Task item:
Pull every line holding the word "Prop" out of the data and copy it.

Start of Excerpted data

Lemma pool_added orig k e s : page_pool orig s → pg_at (flq_of s) k e → clear e → page_pool orig (page_added k s).
Proof using.
  intros Hp He Hc. pose proof (pool_fresh _ _ Hp) as Hf. pose proof (pl_next _ _ Hp) as Hn.
  destruct (Hp) as [P1 P2 P3 P4 P5 P6].
  assert (Hother : ∀ j x, pg_at (flq_of s) j x → pg_base x ≠ 0 → pg_base x ≠ ch_next (s_hw s)).
  { intros j x Hx Hb Heq. destruct (P1 _ _ Hx Hb) as (_ & _ & p & Hpg & _). rewrite P4 in Hpg; [done|lia]. }
  split.
  - intros j x Hx Hb. apply (pg_at_set k e) in Hx as [[-> ->]|[Hj Hx]]; [| |done].
    + split; [done|]. split; [cbn; lia|]. eexists. unfold pages_of. cbn. rewrite lookup_insert_eq. split; [done|].
      cbn. by rewrite Z.shiftr_0_l.
    + destruct (P1 _ _ Hx Hb) as (? & ? & p & Hpg & Hr). do 2 (split; [done|]). exists p. split; [|done].
      unfold pages_of. cbn. rewrite lookup_insert_ne; [done|]. intros Heq. by eapply Hother.
  - intros j j' x x' Hx Hx' Heq Hb. apply (pg_at_set k e) in Hx as [[-> ->]|[Hj Hx]]; [| |done];
      (apply (pg_at_set k e) in Hx' as [[-> ->]|[Hj' Hx']]; [| |done]); [done| | |by eapply P2].
    + cbn in Heq. symmetry in Heq. exfalso. eapply Hother; [exact Hx'| |done]. lia.
    + cbn in Heq. exfalso. by eapply Hother.
  - intros pg Ho. unfold pages_of. cbn. destruct (decide (pg = ch_next (s_hw s))) as [->|Hne].
    + exfalso. apply Ho. split; [lia|]. exists k, (mk_sw_pg_sg (ch_next (s_hw s)) (dma_map_page (ch_next (s_hw s))) 0). split; [|done]. apply (pg_at_set k e); [done|]. by left.
    + rewrite lookup_insert_ne by done. apply P3. intros (Hz & j & x & Hx & Hb). apply Ho. split; [done|].
      exists j, x. split; [|done]. apply (pg_at_set k e); [done|]. right. split; [|done]. intros ->.
      unfold pg_at, clear in *. congruence.
  - intros pg Hpg. unfold pages_of. cbn in *. rewrite lookup_insert_ne by lia. apply P4. lia.
  - cbn. lia.
  - done.
Qed.

Lemma pool_skip orig s : page_pool orig s → page_pool orig (s <| s_hw := s_hw s <| ch_next := ch_next (s_hw s) + 1 |> |>).
Proof using.
  intros [P1 P2 P3 P4 P5 P6]. split; try done; [|cbn; lia]. intros pg Hpg. apply P4. cbn in Hpg. lia.
Qed.

Lemma fill_page_run orig k e s : page_pool orig s → pg_at (flq_of s) k e → clear e → ∃ rv m s1,
  fill_page (Z.of_nat k) s = Some (rv, s1) ∧ page_pool orig s1 ∧ (never_fails s → rv = 0 ∧ m = []) ∧
  (rv = 0 ∧ s1 = page_added k (s <| s_hw := s_hw s <| ch_mem := m |> |>) ∨ rv < 0 ∧ flq_of s1 = flq_of s ∧ s_q s1 = s_q s).
Proof using.
  intros Hp He Hc. unfold flq_fill_page_one. rewrite (qm_bind_eq _ _ _ _ _ (getf_run s)). fold (flq_of s).
  rewrite (qm_bind_eq _ _ _ (s_hw s) s) by done. rewrite (qm_bind_eq _ _ _ _ _ (pg_run _ _ _ _ He)).
  destruct (qdma_calloc (ch_mem (s_hw s))) as [ok mm] eqn:Hm.
  set (s0 := s <| s_hw := s_hw s <| ch_mem := mm |> |>). rewrite (qm_bind_eq _ _ _ tt s0) by done.
  assert (Hp0 : page_pool orig s0) by by eapply pool_ext.
  assert (Hnf : never_fails s → ok = true ∧ mm = []).
  { intros [Hmem _]. rewrite Hmem in Hm. by injection Hm as <- <-. }
  destruct ok; cbn [negb].
  2:{ exists (- ENOMEM), mm, s0. split; [done|]. split; [done|]. split; [intros Hx; by destruct (Hnf Hx)|]. by right. }
  rewrite (qm_bind_eq _ _ _ tt _ eq_refl), (qm_bind_eq _ _ _ tt _ eq_refl).
  destruct (dma_mapping_error (dma_map_page (ch_next (s_hw s)))) eqn:Herr.
  - set (s1 := s0 <| s_hw := s_hw s0 <| ch_next := ch_next (s_hw s) + 1 |> |>).
    exists (- EINVAL), mm, s1. split_and!; [|..|intros [_ Hx]; by rewrite Hx in Herr|by right].
    + unfold put_page, getpage, qlift, getc, mbind, qm_bind, setpage, modc. cbn. rewrite lookup_insert_eq. cbn.
      rewrite delete_insert_eq, delete_id by (apply (pl_fresh _ _ Hp); unfold pages_of; lia). by destruct s as [? ? ? [] ?].
    + exact (pool_skip orig s0 Hp0).
  - exists 0, mm, (page_added k s0). split_and!; [|by eapply pool_added|intros Hx; by destruct (Hnf Hx)|by left].
    unfold modf, modc, set_nth. rewrite Nat2Z.id. done.
Qed.

(** The address of a page is that of its mapping. *)
Definition mapped (e : qdma_sw_pg_sg) : Prop := pg_dma_base_addr e = dma_map_page (pg_base e).
Definition fresh_entry (e : qdma_sw_pg_sg) : Prop := pg_base e ≠ 0 ∧ pg_offset e = 0 ∧ mapped e.

Lemma fill_pages_run orig n : ∀ k s, page_pool orig s → (k + n)%nat = length (pgs (flq_of s)) →
  Forall fresh_entry (take k (pgs (flq_of s))) → Forall clear (drop k (pgs (flq_of s))) → ∃ rv l s1,
  try_entries n (Z.of_nat k) fill_page s = Some (rv, s1) ∧ page_pool orig s1 ∧ s_q s1 = s_q s ∧
  flq_of s1 = flq_of s <| fl_pg_sdesc := l |> ∧ length l = length (pgs (flq_of s)) ∧
  (rv = 0 ∧ Forall fresh_entry l ∨ rv < 0) ∧ (never_fails s → rv = 0 ∧ never_fails s1).
Proof using.
  induction n as [|n IH]; intros k s Hp Hk Hf Hc; cbn [try_entries].
  - exists 0, (pgs (flq_of s)), s. do 3 (split; [done|]). split; [by destruct (flq_of s)|]. split; [done|].
    split; [|done]. left. split; [done|]. by rewrite take_ge in Hf by lia.
  - destruct (lookup_lt_is_Some_2 (pgs (flq_of s)) k) as [e He]; [lia|].
    assert (Hce : clear e) by (rewrite (drop_S _ _ _ He) in Hc; by apply Forall_cons in Hc as [? _]).
    destruct (fill_page_run orig k e s Hp He Hce) as (rv & m & s1 & E & Hp1 & Hnf & Hs1).
    rewrite (qm_bind_eq _ _ _ _ _ E). destruct Hs1 as [[-> ->]|(Hrv & Hflq & Hq)].
    + change (0 <? 0) with false. cbv iota. replace (Z.of_nat k + 1) with (Z.of_nat (S k)) by lia.
      set (e' := mk_sw_pg_sg (ch_next (s_hw s)) (dma_map_page (ch_next (s_hw s))) 0).
      set (s2 := page_added k _) in *. assert (Hpg : pgs (flq_of s2) = <[k := e']> (pgs (flq_of s))) by done.
      destruct (IH (S k) s2 Hp1) as (rv & l & s3 & E3 & Hp3 & Hq & Hflq & Hl & Hr & Hn3).
      * rewrite Hpg, length_insert. lia.
      * rewrite Hpg. erewrite take_S_r by (apply list_lookup_insert_eq; by eapply lookup_lt_Some).
        rewrite take_insert_ge by lia. apply Forall_app. split; [done|]. repeat constructor. cbn.
        pose proof (pl_next _ _ Hp). lia.
      * rewrite Hpg, drop_insert_lt by lia. rewrite (drop_S _ _ _ He) in Hc. by apply Forall_cons in Hc as [_ ?].
      * exists rv, l, s3. rewrite Hpg, length_insert in Hl. do 3 (split; [done|]). split; [by rewrite Hflq|].
        split; [done|]. split; [done|]. intros Hx. apply Hn3. destruct (Hnf Hx) as [_ ->]. by split; [|apply Hx].
    + destruct (Z.ltb_spec rv 0); [|lia]. exists rv, (pgs (flq_of s)), s1. do 3 (split; [done|]).
      split; [rewrite Hflq; by destruct (flq_of s)|]. split; [done|]. split; [by right|].
      intros Hx. destruct (Hnf Hx). lia.
Qed.

(** *** Cutting the buffers *)

Definition cut (e : qdma_sw_pg_sg) flq : qdma_sw_pg_sg := e <| pg_offset := pg_offset e + 2 ^ fl_desc_pg_shift flq |>.

Lemma pool_cut orig k e p s : page_pool orig s → pg_at (flq_of s) k e → pg_base e ≠ 0 →
  pg_offset e + 2 ^ fl_desc_pg_shift (flq_of s) < 2 ^ 31 → pages_of s !! pg_base e = Some p →
  page_pool orig (with_pool (set_pg k (cut e (flq_of s)) (flq_of s)) (<[pg_base e := p <| pp_refs := pp_refs p + 1 |>]> (pages_of s)) s).
Proof using.
  intros Hp He Hb Hlt Hpg. destruct (Hp) as [P1 P2 P3 P4 P5 P6].
  assert (Hsh : 0 < 2 ^ fl_desc_pg_shift (flq_of s)) by by apply Z.pow_pos_nonneg.
  assert (Hat : ∀ j x, pg_at (set_pg k (cut e (flq_of s)) (flq_of s)) j x → ∃ y, pg_at (flq_of s) j y ∧ pg_base y = pg_base x).
  { intros j x Hx. apply (pg_at_set k e) in Hx as [[-> ->]|[Hj Hx]]; [by exists e|by exists x|done]. }
  split; [| | | |done|done].
  - intros j x Hx Hxb. apply (pg_at_set k e) in Hx as [[-> ->]|[Hj Hx]]; [| |done].
    + destruct (P1 _ _ He Hb) as (? & Ho & p' & Hp' & Hr & Hsz). rewrite Hpg in Hp'. injection Hp' as <-.
      split; [done|]. split; [cbn; lia|]. eexists. unfold pages_of. cbn. rewrite lookup_insert_eq. split; [done|]. cbn.
      split; [|exact Hsz]. rewrite Hr, !Z.shiftr_div_pow2 by done.
      replace (pg_offset e + 2 ^ fl_desc_pg_shift (flq_of s)) with (pg_offset e + 1 * 2 ^ fl_desc_pg_shift (flq_of s)) by lia.
      rewrite Z.div_add by lia. lia.
    + destruct (P1 _ _ Hx Hxb) as (? & ? & p' & Hp' & Hr). do 2 (split; [done|]). exists p'. split; [|done].
      unfold pages_of. cbn. rewrite lookup_insert_ne; [done|]. intros Heq. apply Hj. by eapply P2.
  - intros j j' x x' Hx Hx' Heq Hxb. apply Hat in Hx as (y & Hy & Hyb), Hx' as (y' & Hy' & Hyb').
    eapply P2; [exact Hy|exact Hy'|congruence|congruence].
  - intros pg Hpg'. unfold pages_of. cbn. rewrite lookup_insert_ne.
    + apply P3. intros (Hz & j & x & Hx & Hxb). apply Hpg'. split; [done|]. destruct (decide (j = k)) as [->|Hj].
      * exists k, (cut e (flq_of s)). split; [apply (pg_at_set k e); [done|by left]|]. unfold pg_at in *. cbn. congruence.
      * exists j, x. split; [|done]. apply (pg_at_set k e); [done|by right].
    + intros <-. apply Hpg'. split; [done|]. exists k, (cut e (flq_of s)). split; [|done]. apply (pg_at_set k e); [done|by left].
  - intros pg Hpg'. unfold pages_of. cbn. rewrite lookup_insert_ne; [by apply P4|]. intros <-. by rewrite P4 in Hpg.
Qed.

(** The sizes: [per] buffers in a page. *)
Record dims (per : Z) flq : Prop := {
  dm_shift : 0 <= fl_desc_pg_shift flq;
  dm_buf : fl_desc_buf_size flq = 2 ^ fl_desc_pg_shift flq;
  dm_per : 1 <= per;
  dm_max : fl_max_pg_offset flq = per * fl_desc_buf_size flq ∧ fl_max_pg_offset flq < 2 ^ 31;
  dm_pages : nr_pages_ok flq ∧ ∃ m, 0 <= m < 31 ∧ fl_num_pages flq = 2 ^ m;
  dm_mask : fl_num_pgs_mask flq = fl_num_pages flq - 1;
  dm_room : fl_size flq <= fl_num_pages flq * per;
  dm_ring : ring_ok flq;
  dm_desc : length (fl_desc flq) = length (fl_sdesc flq);
}.

(** The buffer [j] of the ring. *)
Definition nth_buf (per bufsz : Z) flq (j : Z) (e : qdma_sw_pg_sg) : qdma_sw_sg :=
  let o := j mod per * fl_desc_buf_size flq in
  mk_qdma_sw_sg (pg_base e) o bufsz (u64 (pg_dma_base_addr e + o)).
(** The first [i] buffers are cut from the pages, page by page. *)
Record laid (per bufsz i : Z) flq : Prop := {
  ld_alloc : fl_alloc_idx flq = i / per;
  ld_pgs : ∀ k e, pg_at flq k e → pg_base e ≠ 0 ∧
    pg_offset e = Z.max 0 (Z.min (i - Z.of_nat k * per) per) * fl_desc_buf_size flq;
  ld_slot : ∀ j, 0 <= j < i → ∃ e, pg_at flq (Z.to_nat (j / per)) e ∧ slot flq j = nth_buf per bufsz flq j e ∧
    fl_desc flq !! Z.to_nat j = Some (sg_dma_addr (slot flq j));
  ld_mapped : ∀ k e, pg_at flq k e → mapped e;
}.

(** The state after one more buffer. *)
Definition filled (per bufsz i : Z) (e : qdma_sw_pg_sg) flq : qdma_flq :=
  let sg := nth_buf per bufsz flq i e in
  flq <| fl_sdesc := set_nth i sg (fl_sdesc flq) |> <| fl_desc := set_nth i (sg_dma_addr sg) (fl_desc flq) |>
      <| fl_pg_sdesc := <[Z.to_nat (i / per) := cut e flq]> (fl_pg_sdesc flq) |> <| fl_alloc_idx := (i + 1) / per |>.

Lemma div_step i per : 1 <= per → 0 <= i →
  (i + 1) / per = if i mod per =? per - 1 then i / per + 1 else i / per.
Proof using.
  intros Hp Hi. pose proof (Z.div_mod i per ltac:(lia)). pose proof (Z.mod_pos_bound i per ltac:(lia)).
  destruct (Z.eqb_spec (i mod per) (per - 1)); symmetry.
  - apply Z.div_unique with 0; lia.
  - apply Z.div_unique with (i mod per + 1); lia.
Qed.

Lemma land_page flq per i : dims per flq → 0 <= i < fl_size flq →
  Z.land (i / per) (fl_num_pgs_mask flq) = i / per ∧ 0 <= i / per < fl_num_pages flq.
Proof using.
  intros D Hi. destruct (dm_pages _ _ D) as (_ & m & Hm & Hn). pose proof (dm_per _ _ D). pose proof (dm_room _ _ D).
  assert (Hr : 0 <= i / per < fl_num_pages flq) by (split; [apply Z.div_pos; lia|apply Z.div_lt_upper_bound; lia]).
  split; [|done]. rewrite (dm_mask _ _ D), Hn. replace (2 ^ m - 1) with (Z.ones m) by (rewrite Z.ones_equiv; lia).
  rewrite Z.land_ones by lia. rewrite Z.mod_small; [done|]. by rewrite <- Hn.
Qed.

End of Excerpted data

Answer space:
Definition mapped (e : qdma_sw_pg_sg) : Prop := pg_dma_base_addr e = dma_map_page (pg_base e).
Definition fresh_entry (e : qdma_sw_pg_sg) : Prop := pg_base e ≠ 0 ∧ pg_offset e = 0 ∧ mapped e.
Record dims (per : Z) flq : Prop := {
Record laid (per bufsz i : Z) flq : Prop := {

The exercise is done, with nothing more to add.